They give an argument of correctness; is that really a proof? Well, there are some ambiguities: Do I hold the watch vertically, or, in the plane of the sun's arc? Certainly I can't hold it up-side down, even though this isn't explicitly stated. Furthermore, the correctness of the reasoning relies on some unstated assumptions. E.g., the sun is at its highest (northernmost) point of its transit at noon. Is this actually true? Does it depend on the time of year? I'm not exactly sure (and will have to sit down and scratch my head and draw pictures of orbits, to convince myself).

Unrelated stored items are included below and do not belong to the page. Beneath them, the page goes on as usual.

(** The directory of each output file, and when the file can be written. *)
Lemma output_dirnames `{RandomState} args w :
  dirname (train_csv args) = path_join (outputpath args) "train" ∧
  dirname (validation_csv args) = path_join (outputpath args) "validation" ∧
  dirname (test_y_csv args) = path_join (outputpath args) "test" ∧
  dirname (test_x_csv args) = path_join (outputpath args) "test" ∧
  (writable (train_csv args) w ↔ path_join (outputpath args) "train" ∈ dirs w) ∧
  (writable (validation_csv args) w ↔ path_join (outputpath args) "validation" ∈ dirs w) ∧
  (writable (test_y_csv args) w ↔ path_join (outputpath args) "test" ∈ dirs w) ∧
  (writable (test_x_csv args) w ↔ path_join (outputpath args) "test" ∈ dirs w).
Proof.
  unfold train_csv, validation_csv, test_y_csv, test_x_csv.
  rewrite !path_join_relative by done.
  set (pre := if bool_decide (outputpath args = "")
                  || String.prefix "/" (String.rev (outputpath args))
              then outputpath args else outputpath args +:+ "/").
  assert (H1 : dirname (pre +:+ "train/train.csv") = pre +:+ "train").
  { change "train/train.csv" with ("trai" +:+ String "n" (String "/" "train.csv")).
    rewrite append_assoc, dirname_file by done. by rewrite <- append_assoc. }
  assert (H2 : dirname (pre +:+ "validation/validation.csv") = pre +:+ "validation").
  { change "validation/validation.csv"
      with ("validatio" +:+ String "n" (String "/" "validation.csv")).
    rewrite append_assoc, dirname_file by done. by rewrite <- append_assoc. }
  assert (H3 : ∀ f, head_of f = "" → dirname (pre +:+ "test/" +:+ f) = pre +:+ "test").
  { intros f Hf. change ("test/" +:+ f) with ("tes" +:+ String "t" (String "/" f)).
    rewrite append_assoc, dirname_file by done. by rewrite <- append_assoc. }
  assert (Hne : ∀ s c, pre +:+ String c s ≠ "").
  { intros s c He. by apply append_nil_inv in He. }
  unfold writable. rewrite H1, H2.
  change "test/test_y.csv" with ("test/" +:+ "test_y.csv").
  change "test/test_x.csv" with ("test/" +:+ "test_x.csv").
  rewrite (H3 "test_y.csv"), (H3 "test_x.csv") by done.
  split_and!; try done.
  all: split; [intros [He|]; [by apply Hne in He|done]|by right].
Qed.

(** X2.  Every output file goes to a directory directly under the output
    path: [train.csv] to [train], [validation.csv] to [validation],
    [test_x.csv] and [test_y.csv] both to [test], joined to the output path
    as [os.path.join] does.  A file can therefore be written exactly when
    that directory is among the existing ones, and an output path given
    with or without its final slash leads to the same four files. *)
Theorem output_directories `{RandomState} args w :
  dirname (train_csv args) = path_join (outputpath args) "train" ∧
  dirname (validation_csv args) = path_join (outputpath args) "validation" ∧
  dirname (test_y_csv args) = path_join (outputpath args) "test" ∧
  dirname (test_x_csv args) = path_join (outputpath args) "test" ∧
  (writable (train_csv args) w ↔ path_join (outputpath args) "train" ∈ dirs w) ∧
  (writable (validation_csv args) w ↔ path_join (outputpath args) "validation" ∈ dirs w) ∧
  (writable (test_y_csv args) w ↔ path_join (outputpath args) "test" ∈ dirs w) ∧
  (writable (test_x_csv args) w ↔ path_join (outputpath args) "test" ∈ dirs w) ∧
  (∀ out, out ≠ "" → String.prefix "/" (String.rev out) = false →
     ∀ args', outputpath args = out → outputpath args' = out +:+ "/" →
       train_csv args' = train_csv args ∧ validation_csv args' = validation_csv args ∧
       test_y_csv args' = test_y_csv args ∧ test_x_csv args' = test_x_csv args).
Proof.
  destruct (output_dirnames args w) as (H1 & H2 & H3 & H4 & H5 & H6 & H7 & H8).
  split_and!; try done.
  intros out Hout Hslash args' Ho Ho'.
  unfold train_csv, validation_csv, test_y_csv, test_x_csv.
  rewrite !path_join_relative by done. rewrite Ho, Ho'.
  rewrite (bool_decide_eq_false_2 (out = "")) by done. rewrite Hslash. simpl.
  unfold String.rev. by rewrite rev_app_slash, orb_true_r.
Qed.

Lemma output_directories_witness :
  train_csv (mkArgs "/in" "f.csv" "/opt/ml/processing/output/" "y")
  = train_csv (mkArgs "/in" "f.csv" "/opt/ml/processing/output" "y") ∧
  dirname (train_csv default_args) = "/opt/ml/processing/output/train".
Proof.
  destruct (@output_directories rotating_generator
              (mkArgs "/in" "f.csv" "/opt/ml/processing/output" "y") container_world)
    as (_ & _ & _ & _ & _ & _ & _ & _ & Hslash).
  destruct (@output_directories rotating_generator default_args container_world)
    as (Hd & _).
  split; [|by rewrite Hd].
  by apply (Hslash "/opt/ml/processing/output").
Defined.

(** ** Success and failure of a run *)

Lemma label_columns_names d : "y_yes" ∈ names d → "y_no" ∈ names d → label_columns ⊆ names d.
Proof.
  intros H1 H2 l. unfold label_columns. rewrite !elem_of_cons, elem_of_nil.
  by intros [->|[->|[]]].
Qed.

Certainly there are at least a couple of caveats: even beyond account for Daylight Savings Time, the solar-time and clock-time only align at time-zone boundaries, and they drift up to an hour apart, before the next boundary rectifies the difference. Is this presuming I'm in the northern hemisphere? What if I'm on the equator?
To be fair, the intent of this anecdote was to give enough evidence to convince you, not necessarily to be a complete, stand-alone self-contained proof. But in writing out a careful proof, one is forced to consider all the points just made; being forced to understand these can lead you to better understand the procedure yourself. But be careful to distinguish between something which sounds reasonable, and something that you're certain of.
An argument by form
How can we tell true proofs from false ones? What, exactly, are the rules of a proof? These are the questions which will occupy us.
Proofs are argument by form. We'll illustrate this with three parallel examples of a particular proof form called syllogism.
Example 2
| 1 | All people are mortal. | Premise |
| 2 | Socrates is a person. | Premise |
| 3 | Therefore, Socrates is mortal. | Syllogism, lines 1,2 |
Example 3
| 1 | All [substitution ciphers] are [vulnerable to brute-force attacks]. | Premise |
| 2 | The [Julius Caesar cipher] is a [substitution cipher]. | Premise |
| 3 | Therefore, the [Julius Caesar cipher] is [vulnerable to brute-force attacks]. | Syllogism, lines 1,2 |
Note that you don't need to know anything about cryptography to know that the conclusion follows from the two premises. (Are the premises indeed true? That's a different question.)
Example 4
| 1 | All griznoxes chorble happily. | Premise |
| 2 | A floober is a type of griznox. | Premise |
| 3 | Therefore, floobers chorble happily. | Syllogism, lines 1,2 |
You don't need to be a world-class floober expert to evaluate this argument, either.
Aside:
Lewis Carroll, a logician, has developed many whimsical examples of syllogisms and simple reasoning. (Relatedly, note how the social context of Carroll's examples demonstrates some feminist issues in teaching logic.)As you've noticed, the form of the argument is the same in all these. If you are assured that the first two premises are true, then, without any true understanding, you (or a computer) can automatically come up with the conclusion. A syllogism is one example of a inference rule — that is, a rule form that a computer can use to deduce new facts from known ones.
Some non-proofs
Of course, not all arguments are valid proofs. Identifying invalid proofs is just as interesting as identifying valid ones.
Logic in (?)Culture:
Homer: Ah, not a bear in sight. The Bear Patrol must be working.
Lisa: That's specious reasoning, Dad.
Homer: Thank you, honey.
Lisa: By your logic, this rock keeps tigers away.
Homer: Oh? How does it work?
Lisa: It doesn't work.
Homer: Uh-huh.
Lisa: It's just a stupid rock.
Homer: Uh-huh.
Lisa: But I don't see any tigers around here, do you?
[pause]
Homer: Lisa, I want to buy your rock!
[A moment's hesitation … and money changes hands.]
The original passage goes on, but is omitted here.